Why it matters: The dispute, first reported by the Wall Street Journal, illustrates how contracts between hospitals and insurers can make it harder for employers to get better deals on care.

Driving the news: The union, 32BJ, which represents more than 175,000 property service workers, dropped New York-Presbyterian from its network three years ago, in what was seen as a significant move by an employer to cut out high-cost providers.

  • But when the union sought to hire Aetna to administer its health benefits for 2025, it said it learned that New York-Presbyterian had a contract with the insurer requiring the health system's permission to be excluded from a network.
  • New York-Presbyterian claimed that 32BJ still owed it $25 million for previous care, and that the union would have to pay the full amount before Aetna could drop the health system from the union's plan.

What they're saying: The health system's demand "came up in the 11th hour," Cora Opsahl, director of the 32BJ Health Fund, told Axios.

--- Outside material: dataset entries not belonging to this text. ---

(** * Tool-call driver and response gate of the career and profile chatbots

    A shallow embedding of [connections-chat/app.py] (the tool-calling
    conversation driver) and of [profile-chatbot.py] (the evaluate-and-retry
    gate), with the properties the specification states about them.

    Python values are an inductive type.  The list objects the code names
    ([history], [messages]) live in a store, so that in-place [append] and
    [extend] are visible; neither script ever writes to a dict, so dicts are
    plain values.  Everything outside the two scripts (the model endpoints,
    the Pushover request, [json.loads], the process environment) is a field
    of a [world] record the definitions are parameterised by.  Every
    externally visible action is logged in a trace; the services read the
    trace, so they may answer the same request differently each time.
    Standard output is taken to accept the lines the scripts print, with the
    exception of the four lines [push] prints about its request: these start
    with a check mark or a cross, and whether such a line can be written is
    up to the world. *)

From Stdlib Require Import ZArith String Ascii List Lia Bool DecimalString.
From stdpp Require Import base list strings.

(** ** Python values, the store and the effect monad *)

Module Py.

(** [tool_call.id], [tool_call.function.name], [tool_call.function.arguments]. *)
Record tool_call := {
  id : string;
  function_name : string;
  function_arguments : string
}.

(** [response.choices[0].message]: its text and its tool calls, either of
    which may be [None]. *)
Record chat_message := {
  content : option string;
  tool_calls : option (list tool_call)
}.

(** [response.choices[0]]. *)
Record response := {
  finish_reason : string;
  message : chat_message
}.

(** The values the scripts handle.  Strings are sequences of code points
    below 256.  A float is kept as the text [json.dumps] prints for it.
    [PMessage] is the SDK's message object (appended to [messages] as it
    is); [PObj] is any other object that [json.dumps] refuses. *)
#[warnings="-register-all"]
Inductive pyval :=
| PNone
| PBool (b : bool)
| PInt (z : Z)
| PFloat (text : string)
| PStr (s : string)
| PList (l : list pyval)
| PDict (d : list (string * pyval))
| PMessage (m : chat_message)
| PObj (tag : string).

(** A dict is an association list in insertion order with distinct keys;
    [d.get(k)]. *)
Fixpoint dict_get {A} (k : string) (d : list (string * A)) : option A :=
  match d with
  | [] => None
  | (k', v) :: d' => if String.eqb k k' then Some v else dict_get k d'
  end.

Inductive exn :=
| JSONDecodeError
| TypeError
| AttributeError
| APIError (tag : string)
| UnicodeEncodeError.

(** What became of one [requests.post] inside [push]'s [try], up to the
    line that is printed about it: status 1, another status, a
    [RequestException], or any other [Exception]. *)
Inductive post_result := Delivered | Refused | RequestFailed | UnexpectedFailure.

(** The four lines [push] prints about the request.  Each starts with a
    check mark or a cross, characters that are outside the strings of this
    model and that a stdout may be unable to encode. *)
Inductive report_line := SentLine | RefusedLine | RequestErrorLine | UnexpectedLine.

(** [EvPrint] is a printed line of the model's strings, which stdout is
    taken to accept; [EvReport] is a report line that did get printed. *)
Inductive event :=
| EvCompletion (messages : list pyval)
| EvJudge (messages : list pyval)
| EvPrint (line : string)
| EvPost (payload_message : pyval) (r : post_result)
| EvImported (name : string) (kwargs : list (string * pyval))
| EvReport (line : report_line).

(** The pydantic model [Evaluation]. *)
Record Evaluation := {
  is_acceptable : bool;
  feedback : string
}.

Definition loc := nat.

(** The store of list objects, and the trace of actions so far. *)
Record state := {
  heap : list (list pyval);
  trace : list event
}.

(** A computation returns, raises, or is cut off by the iteration budget
    that makes the driver's [while] loop a structural recursion. *)
Inductive outcome (A : Type) :=
| Ret (a : A)
| Raise (e : exn)
| OutOfFuel.
Arguments Ret {A} a.
Arguments Raise {A} e.
Arguments OutOfFuel {A}.

Definition M (A : Type) : Type := state -> outcome A * state.

Definition ret {A} (a : A) : M A := fun s => (Ret a, s).
Definition raise {A} (e : exn) : M A := fun s => (Raise e, s).
Definition out_of_fuel {A} : M A := fun s => (OutOfFuel, s).

Definition bind {A B} (m : M A) (k : A -> M B) : M B :=
  fun s =>
    match m s with
    | (Ret a, s') => k a s'
    | (Raise e, s') => (Raise e, s')
    | (OutOfFuel, s') => (OutOfFuel, s')
    end.

Notation "'do' x <- m ; k" := (bind m (fun x => k))
  (at level 10, x name, m at level 99, k at level 200).
Notation "'do' ' p <- m ; k" := (bind m (fun x => match x with p => k end))
  (at level 10, p pattern, m at level 99, k at level 200).
Notation "m ;; k" := (bind m (fun _ => k))
  (at level 100, k at level 200, right associativity).

Definition emit (e : event) : M unit :=
  fun s => (Ret tt, {| heap := heap s; trace := trace s ++ [e] |}).

(** A service call: the answer is a function of the trace so far. *)
Definition ask {A} (oracle : list event -> A) : M A :=
  fun s => (Ret (oracle (trace s)), s).

(** A library call that returns or raises. *)
Definition lift {A} (r : exn + A) : M A :=
  match r with
  | inl e => raise e
  | inr a => ret a
  end.

(** [try: body] with a handler for whatever exception [body] raises; what
    the handler raises is not handled. *)
Definition try_except {A} (body : M A) (handler : exn -> M A) : M A :=
  fun s =>
    match body s with
    | (Raise e, s') => handler e s'
    | other => other
    end.

(** A new list object. *)
Definition alloc (l : list pyval) : M loc :=
  fun s => (Ret (length (heap s)), {| heap := heap s ++ [l]; trace := trace s |}).

Definition cell (a : loc) (s : state) : list pyval :=
  default [] (heap s !! a).

Definition read (a : loc) : M (list pyval) :=
  fun s => (Ret (cell a s), s).

(** [lst.extend(xs)], in place. *)
Definition list_extend (a : loc) (xs : list pyval) : M unit :=
  fun s => (Ret tt, {| heap := <[a := cell a s ++ xs]> (heap s); trace := trace s |}).

(** [lst.append(x)], in place. *)
Definition list_append (a : loc) (x : pyval) : M unit := list_extend a [x].

(** *** [json.dumps] with its default settings *)

Definition dquote : string := String (ascii_of_nat 34) EmptyString.

Definition hex_digit (n : nat) : ascii :=
  nth n (list_ascii_of_string "0123456789abcdef") "0"%char.

(** One character inside a JSON string: the short escapes, [\u00xx] for
    anything else outside space .. tilde. *)
Definition escape_char (c : ascii) : string :=
  let n := nat_of_ascii c in
  if Nat.eqb n 34 then "\" +:+ dquote
  else if Nat.eqb n 92 then "\\"
  else if Nat.eqb n 8 then "\b"
  else if Nat.eqb n 12 then "\f"
  else if Nat.eqb n 10 then "\n"
  else if Nat.eqb n 13 then "\r"
  else if Nat.eqb n 9 then "\t"
  else if (Nat.leb 32 n && Nat.leb n 126)%bool then String c EmptyString
  else "\u00" +:+ String (hex_digit (n / 16)) (String (hex_digit (n mod 16)) EmptyString).

Fixpoint escape_chars (s : string) : string :=
  match s with
  | EmptyString => EmptyString
  | String c s' => escape_char c +:+ escape_chars s'
  end.

Definition json_string (s : string) : string := dquote +:+ escape_chars s +:+ dquote.

Fixpoint join (sep : string) (l : list string) : string :=
  match l with
  | [] => EmptyString
  | [x] => x
  | x :: r => x +:+ sep +:+ join sep r
  end.

(** [None] is the [TypeError] for an object that is not serialisable. *)
Fixpoint json_dumps (v : pyval) : option string :=
  let fix items (l : list pyval) : option (list string) :=
    match l with
    | [] => Some []
    | x :: r =>
        match json_dumps x, items r with
        | Some s, Some ss => Some (s :: ss)
        | _, _ => None
        end
    end in
  let fix members (d : list (string * pyval)) : option (list string) :=
    match d with
    | [] => Some []
    | (k, x) :: r =>
        match json_dumps x, members r with
        | Some s, Some ss => Some ((json_string k +:+ ": " +:+ s) :: ss)
        | _, _ => None
        end
    end in
  match v with
  | PNone => Some "null"
  | PBool true => Some "true"
  | PBool false => Some "false"
  | PInt z => Some (NilZero.string_of_int (Z.to_int z))
  | PFloat text => Some text
  | PStr s => Some (json_string s)
  | PList l =>
      match items l with
      | Some ss => Some ("[" +:+ join ", " ss +:+ "]")
      | None => None
      end
  | PDict d =>
      match members d with
      | Some ss => Some ("{" +:+ join ", " ss +:+ "}")
      | None => None
      end
  | PMessage _ => None
  | PObj _ => None
  end.

(** [x in s] for strings: [needle] occurs in [s]. *)
Fixpoint contains (needle s : string) : bool :=
  if String.prefix needle s then true
  else match s with
       | EmptyString => false
       | String _ s' => contains needle s'
       end.

(** The message sequences sent to the completion endpoint, in order. *)
Definition model_calls (t : list event) : list (list pyval) :=
  flat_map (fun e => match e with EvCompletion sent => [sent] | _ => [] end) t.
(** The last cell reaches the upper edge. *)
Lemma last_cell (lo hi ts : Q) :
  (0 < ts)%Q -> (lo < hi)%Q ->
  let n := Qceiling ((hi - lo) / ts) in
  1 <= n /\
  (lo + inject_Z (n - 1) * ts < hi)%Q /\ (hi <= lo + inject_Z (n - 1) * ts + ts)%Q.
Proof.
  intros Hts Hlo n.
  destruct (ceil_bounds (hi - lo) ts Hts) as [C1 C2]. fold n in C1, C2.
  split; [|rewrite inject_Z_pred; split; lra].
  apply (inject_Z_pos_ge_1 _ ts); [assumption | lra].
Qed.


(** ** Integer division and the casts *)

Lemma quot_row_col (n row col : Z) :
  0 <= row -> 0 <= col < n ->
  Z.quot (row * n + col) n = row /\ row * n + col - Z.quot (row * n + col) n * n = col.
Proof.
  intros Hr Hc.
  assert (Z.quot (row * n + col) n = row) as E.
  { rewrite Z.quot_div_nonneg by nia. rewrite Z.div_add_l by lia.
    rewrite Z.div_small by lia. lia. }
  rewrite E. lia.
Qed.

Lemma quot_decompose (n t : Z) :
  1 <= n -> 0 <= t ->
  0 <= Z.quot t n /\ 0 <= t - Z.quot t n * n < n.
Proof.
  intros Hn Ht. rewrite Z.quot_div_nonneg by lia.
  pose proof (Z.div_mod t n ltac:(lia)). pose proof (Z.mod_pos_bound t n ltac:(lia)).
  split; [apply Z.div_pos; lia | lia].
Qed.

Lemma quot_last_row_lower (n r tileid : Z) :
  1 <= n -> 0 <= tileid -> Z.quot tileid n = r -> r * n <= tileid.
Proof.
  intros Hn Ht <-. destruct (quot_decompose n tileid Hn Ht). lia.
Qed.

Lemma to_unsigned_small z : 0 <= z <= INT_MAX -> to_unsigned z = z.
Proof. unfold to_unsigned, INT_MAX. intros. apply Z.mod_small. lia. Qed.

Lemma to_int_small z : 0 <= z <= INT_MAX -> to_int z = z.
Proof. unfold to_int, INT_MAX. intros. rewrite Z.mod_small; lia. Qed.

Lemma to_int_to_unsigned_sub (p n : Z) :
  - 2 ^ 31 <= p - n <= INT_MAX -> to_int (to_unsigned (to_unsigned p - n)) = p - n.
Proof.
  unfold to_int, to_unsigned, INT_MAX. intros H.
  rewrite Zminus_mod_idemp_l. rewrite Zplus_mod_idemp_l.
  rewrite Z.mod_small; lia.
Qed.

(** ** Rows and columns of a constructed grid *)

Section Grid.
Variable bounds : AABB2.t.
Variable tilesize : Q.
Local Abbreviation g := (Tiles_new bounds tilesize).
(** ** Properties *)

(** C3 topoSort never panics and never loops: it returns an order of all nodes
    with each after its dependencies; or the invalid-dependency error exactly
    when some dependency is not a node; or the cycle error exactly when the graph
    is valid and has no such order; whatever the pooled arrays held. *)
Theorem topoSort_decides old g :
  match topoSort old g with
  | Ok order => is_topo g order
  | Err e => (e = errInvalidDependency ∧ ¬ valid_graph g) ∨
             (e = errDependencyCycle ∧ valid_graph g ∧ ∀ order, ¬ is_topo g order)
  | Panic | Diverge => False
  end.
Proof. apply topoSort_correct. Qed.

(** Remapping a graph along a topological order succeeds; row i of the result
    lists, in ascending order and all below i, the positions of the dependencies
    of the node at position i. *)
Theorem remapDependencies_correct g order :
  is_topo g order → ∃ rows, remapDependencies order g = Ok rows ∧ remapped g order rows.
Proof. apply remap_correct. Qed.

Theorem remapDependencies_correct_witness :
  ∃ rows, remapDependencies [2; 1; 0; 3] [[1; 2]; [2]; []; [0]] = Ok rows ∧
          remapped [[1; 2]; [2]; []; [0]] [2; 1; 0; 3] rows.
Proof.
  apply (remapDependencies_correct [[1; 2]; [2]; []; [0]] [2; 1; 0; 3]).
  pose proof (topoSort_correct (Scratch [] [] [] []) [[1; 2]; [2]; []; [0]]) as H. exact H.
Defined.
Lemma scans_string pre c s : scans pre (c :: s) (string_token (at_split pre (c :: s))).
Proof.
  unfold string_token. rewrite readChar_at, read_while_later by done. cbn [mbind outcome_bind].
  pose proof (span_app in_string s) as Ha. pose proof (hd_span in_string s eq_refl) as Hh.
  destruct (span in_string s) as [a [|d r]]; cbn [fst snd] in *.
  - eexists _, (c :: a), []. cbn. split; [done|]. rewrite Ha, length_app. cbn. repeat split; [lia..|done].
  - unfold at_split at 1. cbn [l_ch hd]. destruct (Z.eqb_spec d 34) as [->|Hd].
    + rewrite readChar_at. eexists _, (c :: a ++ [34]), r. split; [by rewrite <- app_assoc|].
      cbn. rewrite <- Ha, <- app_assoc. split; [done|]. rewrite !length_app. cbn. rewrite length_app. cbn.
      repeat split; [lia..|done].
    + eexists _, (c :: a), (d :: r). split; [done|]. cbn. rewrite Ha, !length_app. cbn.
      repeat split; [lia..|done].
Qed.

Lemma scans_span pre c s f (ty : bytes → TokenType) :
  (∀ a, ty a ≠ EOF) → f 0 = false → f c = true →
  scans pre (c :: s) (l' ← read_while (lex_fuel (at_split pre (c :: s))) f (at_split pre (c :: s));
    Ok (mk_token (ty (span f (c :: s)).1) (length pre) (l_pos l'), l')).
Proof.
  intros Hty H0 Hc. rewrite read_while_fuel by done. cbn [mbind outcome_bind].
  pose proof (span_app f (c :: s)) as Ha. cbn [span] in *. rewrite Hc in *.
  destruct (span f s) as [a r]. cbn [fst snd] in *. eexists _, (c :: a), r. split; [done|].
  cbn [t_type t_start t_end]. rewrite bool_decide_eq_false_2 by done. unfold at_split. cbn [l_pos].
  rewrite length_app. cbn [length]. repeat split; [done|lia..|done].
Qed.

Lemma is_word_char_0 : is_word_char 0 = false.
Proof. reflexivity. Qed.

Lemma lookupIdent_not_EOF a : lookupIdent a ≠ EOF.
Proof. unfold lookupIdent. by repeat case_bool_decide. Qed.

  • "We literally had a contract ready to be signed with Aetna" before the insurer told it about the $25 million bill.
  • Opsahl said the union still hasn't received evidence to support the health system's claim.
  • Instead of signing with Aetna, the union is sticking with its current insurer.

The other side: "We have no knowledge or comment on 32BJ's RFP or their negotiations. And we do not comment on terms of our contracts," a New York-Presbyterian spokesperson told Axios in a statement.

  • Aetna did not respond to a request for comment.